Say what you mean or it’s cucumbers all the way

Arthur happens on me sneaking a private cookie. The tots have just had their (nutritious) snack in the next room. I was hoping to enjoy my less virtuous one in private.

“What are you eating, Mary?”

I hate this question. Kids do it all the time. He does not mean “what are you eating?” He knows what I’m eating. What he means is, “Can I have one, too?” Annoys the crap out of me, truly it does. You want something? Be direct!

(Plus, he just had a snack and I don’t want to share mine. What?!? I can’t hoard my cookies? I have to be noble every minute of my day? Did he share his grapes with me? No, he did not.)

Anyway… since it’s a non-sensical question, I figure I can give it a non-sensical answer. I’m not playing your game, kiddo, you’re playing mine.

I consider the cookie in my hand. “It’s a cucumber.”

“A cucumber?”


Any other child would have given me a blank or perhaps an accusing stare, and wandered off in disgust. Arthur, however, has never yet let an opportunity to talk pass him by. I want to pretend that cookie’s a cucumber, he’ll go right there with me. Talk is talk, after all!

“What colour is it?”

More consideration of the Lemon Temptation I’m rapidly eliminating. “It’s yellow.”

“Some cucumbers can be yellow. After they’re ripe, they get yellow.” Arthur nods, an encouraging, we’re-in-this-together nod.

“So they do. You’re quite right.” I answer, brushing cucumber crumbs from my hands. Arthur pauses, then cheerfully trots off, his interest in conversation lasting only as long as the cucumber.

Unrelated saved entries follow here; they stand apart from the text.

Lemma page_start_le a : 0 <= a < 2 ^ 32 -> 0 <= page_start a <= a.
Proof. intros. rewrite page_start_eq by done. dlia. Qed.

Lemma flat_in_page start v a p n :
  v !! ((a - page_start start) / 256) = Some p ->
  (a - page_start start) mod 256 + Z.of_nat n <= 256 -> page_ok p ->
  flat_read start v a n = Some (slice (Z.to_nat ((a - page_start start) mod 256)) n p).
Proof.
  intros Hp Hn Hok. revert a Hp Hn.
  induction n as [|n IH]; intros a Hp Hn; simpl; [done|].
  set (o := (a - page_start start) mod 256) in *.
  pose proof (Z.mod_pos_bound (a - page_start start) 256 ltac:(lia)) as Ho. fold o in Ho.
  assert (is_Some (p !! Z.to_nat o)) as [b Hb] by (apply lookup_lt_is_Some; destruct Hok; lia).
  assert (flat start v a = Some b) as ->.
  { unfold flat. rewrite Hp. simpl. exact Hb. }
  simpl. destruct n as [|n].
  - simpl. unfold slice. erewrite drop_S by exact Hb. done.
  - assert (o + 1 < 256) as Hlt by lia.
    assert ((a + 1 - page_start start) / 256 = (a - page_start start) / 256
            /\ (a + 1 - page_start start) mod 256 = o + 1) as [Hq Hr] by (subst o; dlia).
    rewrite IH; [|by rewrite Hq|rewrite Hr; lia].
    simpl. rewrite Hr. unfold slice. erewrite (drop_S _ _ (Z.to_nat o)) by exact Hb.
    replace (Z.to_nat (o + 1)) with (S (Z.to_nat o)) by lia. done.
Qed.

Lemma flat_read_app start v a n1 n2 :
  flat_read start v a (n1 + n2) =
    (x ← flat_read start v a n1; y ← flat_read start v (a + Z.of_nat n1) n2; Some (x ++ y)).
Proof.
  revert a; induction n1 as [|n1 IH]; intros a; simpl.
  - rewrite Z.add_0_r. by destruct (flat_read start v a n2).
  - destruct (flat start v a); simpl; [|done]. rewrite IH.
    destruct (flat_read start v (a + 1) n1); simpl; [|done].
    replace (a + 1 + Z.of_nat n1) with (a + Z.of_nat (S n1)) by lia.
    by destruct (flat_read start v (a + Z.of_nat (S n1)) n2).
Qed.

Lemma flat_read_length start v a n l : flat_read start v a n = Some l -> length l = n.
Proof.
  revert a l; induction n as [|n IH]; intros a l; simpl; [by intros [= <-]|].
  destruct (flat start v a); simpl; [|done].
  destruct (flat_read start v (a + 1) n) eqn:E; simpl; [|done].
  intros [= <-]. simpl. f_equal. eauto.
Qed.

(** Reading back an updated range, and reading elsewhere. *)
Lemma flat_read_lookup start v a n l i :
  flat_read start v a n = Some l -> (i < n)%nat -> flat start v (a + Z.of_nat i) = l !! i.
Proof.
  revert a l i; induction n as [|n IH]; intros a l i; simpl; [lia|].
  destruct (flat start v a) eqn:E; simpl; [|done].
  destruct (flat_read start v (a + 1) n) eqn:E'; simpl; [|done].
  intros [= <-] Hi. destruct i as [|i]; simpl; [by rewrite Z.add_0_r|].
  rewrite <- (IH _ _ i E') by lia. f_equal. lia.
Qed.

Lemma flat_read_intro start v a l :
  (forall i, (i < length l)%nat -> flat start v (a + Z.of_nat i) = l !! i) ->
  flat_read start v a (length l) = Some l.
Proof.
  revert a; induction l as [|b l IH]; intros a H; simpl; [done|].
  pose proof (H 0%nat ltac:(simpl; lia)) as H0.
  replace (a + Z.of_nat 0) with a in H0 by lia. rewrite H0. simpl.
  rewrite IH; [done|]. intros i Hi.
  replace (a + 1 + Z.of_nat i) with (a + Z.of_nat (S i)) by lia.
  rewrite H by (simpl; lia). done.
Qed.

Lemma flat_updated_read start v v' a bs :
  flat_updated start v v' a bs -> flat_read start v' a (length bs) = Some bs.
Proof.
  intros H. apply flat_read_intro. intros i Hi. rewrite H.
  rewrite decide_True by lia. f_equal. lia.
Qed.

Lemma flat_read_ext start v v' a n :
  (forall x, a <= x < a + Z.of_nat n -> flat start v' x = flat start v x) ->
  flat_read start v' a n = flat_read start v a n.
Proof.
  revert a; induction n as [|n IH]; intros a H; simpl; [done|].
  rewrite H by lia. rewrite IH; [done|]. intros x Hx. apply H. lia.
Qed.

(** Storing bytes in one page updates the flat contents there. *)
Lemma flat_store start v a p bs :
  v !! ((a - page_start start) / 256) = Some p ->
  (a - page_start start) mod 256 + Z.of_nat (length bs) <= 256 -> page_ok p ->
  flat_updated start v
    (<[(a - page_start start) / 256 :=
         splice (Z.to_nat ((a - page_start start) mod 256)) bs p]> v) a bs.
Proof.
  intros Hp Hn [Hlen _] x. unfold flat.
  set (r := a - page_start start) in *. set (rx := x - page_start start).
  assert (x - a = rx - r) as Hd by lia.
  pose proof (Z.div_mod r 256 ltac:(lia)). pose proof (Z.mod_pos_bound r 256 ltac:(lia)).
  pose proof (Z.div_mod rx 256 ltac:(lia)). pose proof (Z.mod_pos_bound rx 256 ltac:(lia)).
  destruct (decide (r / 256 = rx / 256)) as [E|E].
  - rewrite <- E, lookup_insert_eq, Hp. simpl. rewrite lookup_splice by lia.
    destruct (decide (a <= x < a + Z.of_nat (length bs))).
    + rewrite decide_True by lia. f_equal. lia.
    + by rewrite decide_False by lia.
  - rewrite lookup_insert_ne by done. rewrite decide_False; [done|]. intros Hx.
    apply E. assert (0 <= rx - r < 256 - r mod 256) by lia. nia.
Qed.

(** ** Bytes of a page *)

Lemma set_byte_splice o (bs p : list Z) b :
  (o + length bs < length p)%nat ->
  set_byte (Z.of_nat (o + length bs)) b (splice o bs p) = Some (splice o (bs ++ [b]) p).
Proof.
  intros H. unfold set_byte. rewrite length_splice by lia.
  rewrite (proj2 (Z.ltb_lt _ _)) by lia. f_equal. rewrite Nat2Z.id.
  apply list_eq. intros i.
  rewrite lookup_splice by lia. rewrite length_app. simpl.
  destruct (decide (i = o + length bs)%nat) as [->|Hne].
  - rewrite list_lookup_insert_eq by (rewrite length_splice; lia).
    rewrite decide_True by lia. rewrite lookup_app_r by lia.
    by replace (o + length bs - o - length bs)%nat with 0%nat by lia.
  - rewrite list_lookup_insert_ne by done. rewrite lookup_splice by lia.
    destruct (decide (o <= i < o + length bs)%nat).
    + rewrite decide_True by lia. by rewrite lookup_app_l by lia.
    + by rewrite decide_False by lia.
Qed.

Lemma splice_nil {A} o (p : list A) : splice o [] p = p.
Proof. unfold splice. simpl. by rewrite Nat.add_0_r, take_drop. Qed.

Lemma splice_page_ok o bs p :
  page_ok p -> bytes_ok bs -> (o + length bs <= 256)%nat -> page_ok (splice o bs p).
Proof.
  intros [Hl Hb] Hbs Ho. split; [by rewrite length_splice by lia|].
  unfold splice. rewrite !Forall_app. eauto using Forall_take, Forall_drop.
Qed.

(** The stores of [write_u8], [write_u16] and [write_u32], byte by byte. *)
Lemma shiftr_le v n : Z.shiftr v (8 * Z.of_nat (S n)) = Z.shiftr (v / 256) (8 * Z.of_nat n).
Proof.
  rewrite !Z.shiftr_div_pow2 by lia. change 256 with (2 ^ 8).
  rewrite Z.div_div by lia. rewrite <- Z.pow_add_r by lia. do 2 f_equal. lia.
Qed.

Lemma le_bytes_snoc n v : le_bytes (S n) v = le_bytes n v ++ [w8 (Z.shiftr v (8 * Z.of_nat n))].
Proof.
  revert v; induction n as [|n IH]; intros v; [by rewrite Z.shiftr_0_r|].
  rewrite shiftr_le. change (le_bytes (S (S n)) v) with (w8 v :: le_bytes (S n) (v / 256)).
  rewrite IH. done.
Qed.

Lemma set_bytes_snoc n o v p : 0 <= o -> o + Z.of_nat n < Z.of_nat (length p) ->
  set_byte (o + Z.of_nat n) (w8 (Z.shiftr v (8 * Z.of_nat n))) (splice (Z.to_nat o) (le_bytes n v) p)
  = Some (splice (Z.to_nat o) (le_bytes (S n) v) p).
Proof.
  intros Ho Hp. rewrite le_bytes_snoc, <- set_byte_splice by (rewrite length_le_bytes; lia).
  rewrite length_le_bytes. do 2 f_equal. lia.
Qed.

Lemma set_byte_first o v p : 0 <= o -> o < Z.of_nat (length p) ->
  set_byte o (w8 v) p = Some (splice (Z.to_nat o) (le_bytes 1 v) p).
Proof.
  intros Ho Hp. pose proof (set_bytes_snoc 0 o v p Ho ltac:(lia)) as E.
  change (le_bytes 0 v) with (@nil Z) in E. change (8 * Z.of_nat 0) with 0 in E.
  by rewrite Z.add_0_r, splice_nil, Z.shiftr_0_r in E.
Qed.

Lemma set_bytes_2 o v p : 0 <= o -> o + 2 <= Z.of_nat (length p) ->
  (q ← set_byte o (w8 v) p; set_byte (o + 1) (w8 (Z.shiftr v 8)) q)
  = Some (splice (Z.to_nat o) (le_bytes 2 v) p).
Proof.
  intros Ho Hp. rewrite set_byte_first by lia. cbn [mbind option_bind].
  exact (set_bytes_snoc 1 o v p Ho ltac:(lia)).
Qed.

Lemma set_bytes_4 o v p : 0 <= o -> o + 4 <= Z.of_nat (length p) ->
  (q ← set_byte o (w8 v) p;
   q ← set_byte (o + 1) (w8 (Z.shiftr v 8)) q;
   q ← set_byte (o + 2) (w8 (Z.shiftr v 16)) q;
   set_byte (o + 3) (w8 (Z.shiftr v 24)) q)
  = Some (splice (Z.to_nat o) (le_bytes 4 v) p).
Proof.
  intros Ho Hp. rewrite set_byte_first by lia. cbn [mbind option_bind].
  pose proof (set_bytes_snoc 1 o v p Ho ltac:(lia)) as E1.
  change (8 * Z.of_nat 1) with 8 in E1. change (Z.of_nat 1) with 1 in E1. rewrite E1. cbn [mbind option_bind].
  pose proof (set_bytes_snoc 2 o v p Ho ltac:(lia)) as E2.
  change (8 * Z.of_nat 2) with 16 in E2. change (Z.of_nat 2) with 2 in E2. rewrite E2. cbn [mbind option_bind].
  exact (set_bytes_snoc 3 o v p Ho ltac:(lia)).
Qed.

Lemma byte_at_slice p o n i :
  0 <= o -> 0 <= i < Z.of_nat n -> o + Z.of_nat n <= Z.of_nat (length p) ->
  exists b, byte_at p (o + i) = Ok b /\ slice (Z.to_nat o) n p !! Z.to_nat i = Some b.
Proof.
  intros Ho Hi Hp.
  assert (is_Some (p !! Z.to_nat (o + i))) as [b Hb] by (apply lookup_lt_is_Some; lia).
  exists b. unfold byte_at. rewrite Hb. split; [done|].
  rewrite lookup_slice, decide_True by lia. rewrite <- Hb. f_equal. lia.
Qed.

Lemma list_of_lookups_2 (l : list Z) a b :
  length l = 2%nat -> l !! 0%nat = Some a -> l !! 1%nat = Some b -> l = [a; b].
Proof. destruct l as [|x [|y []]]; simpl; congruence. Qed.
Lemma list_of_lookups_4 (l : list Z) a b c d :
  length l = 4%nat -> l !! 0%nat = Some a -> l !! 1%nat = Some b -> l !! 2%nat = Some c ->
  l !! 3%nat = Some d -> l = [a; b; c; d].
Proof. destruct l as [|x [|y [|z [|w []]]]]; simpl; congruence. Qed.

(** ** The accesses *)

Inductive width : Type := W8 | W16 | W32.
Definition width_bytes (w : width) : Z := match w with W8 => 1 | W16 => 2 | W32 => 4 end.

Section access.
Context {M : Type} `{PL : PagedMemoryLaws M} {t : mode} `{Serves : !PagedMemoryServes M t}.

You know, some people have to hide a drinking habit, sip their martinis from cracked old coffee mugs. Some people have a lover, risk and reward, slip him out the back door as hubby comes in the front. Exotic and daring. Me, I’m hiding in the kitchen, trying to hide my cookie habit from three-year-olds.


December 23, 2005 - Posted by | Arthur, food, manners, the dark side


  1. I love how Arthur was totally playing along with you. I like Arthur. And he’s smart, too. Sticking around hoping you’ll cave and give him a bite…what a kid.

    Comment by Kristen | December 23, 2005 | Reply

  2. Sometimes I feel really guilty that I feel guilty for sneaking a yummy snack without giving any to the kids:-)

    But it’s all for their own good – honest!

    Comment by Mrs.Aginoth | December 23, 2005 | Reply

  3. Kristen: Hope springs eternal, and all that. Arthur hasn’t learned the second line of that poem, though: “Man never is, but always to be blessed.”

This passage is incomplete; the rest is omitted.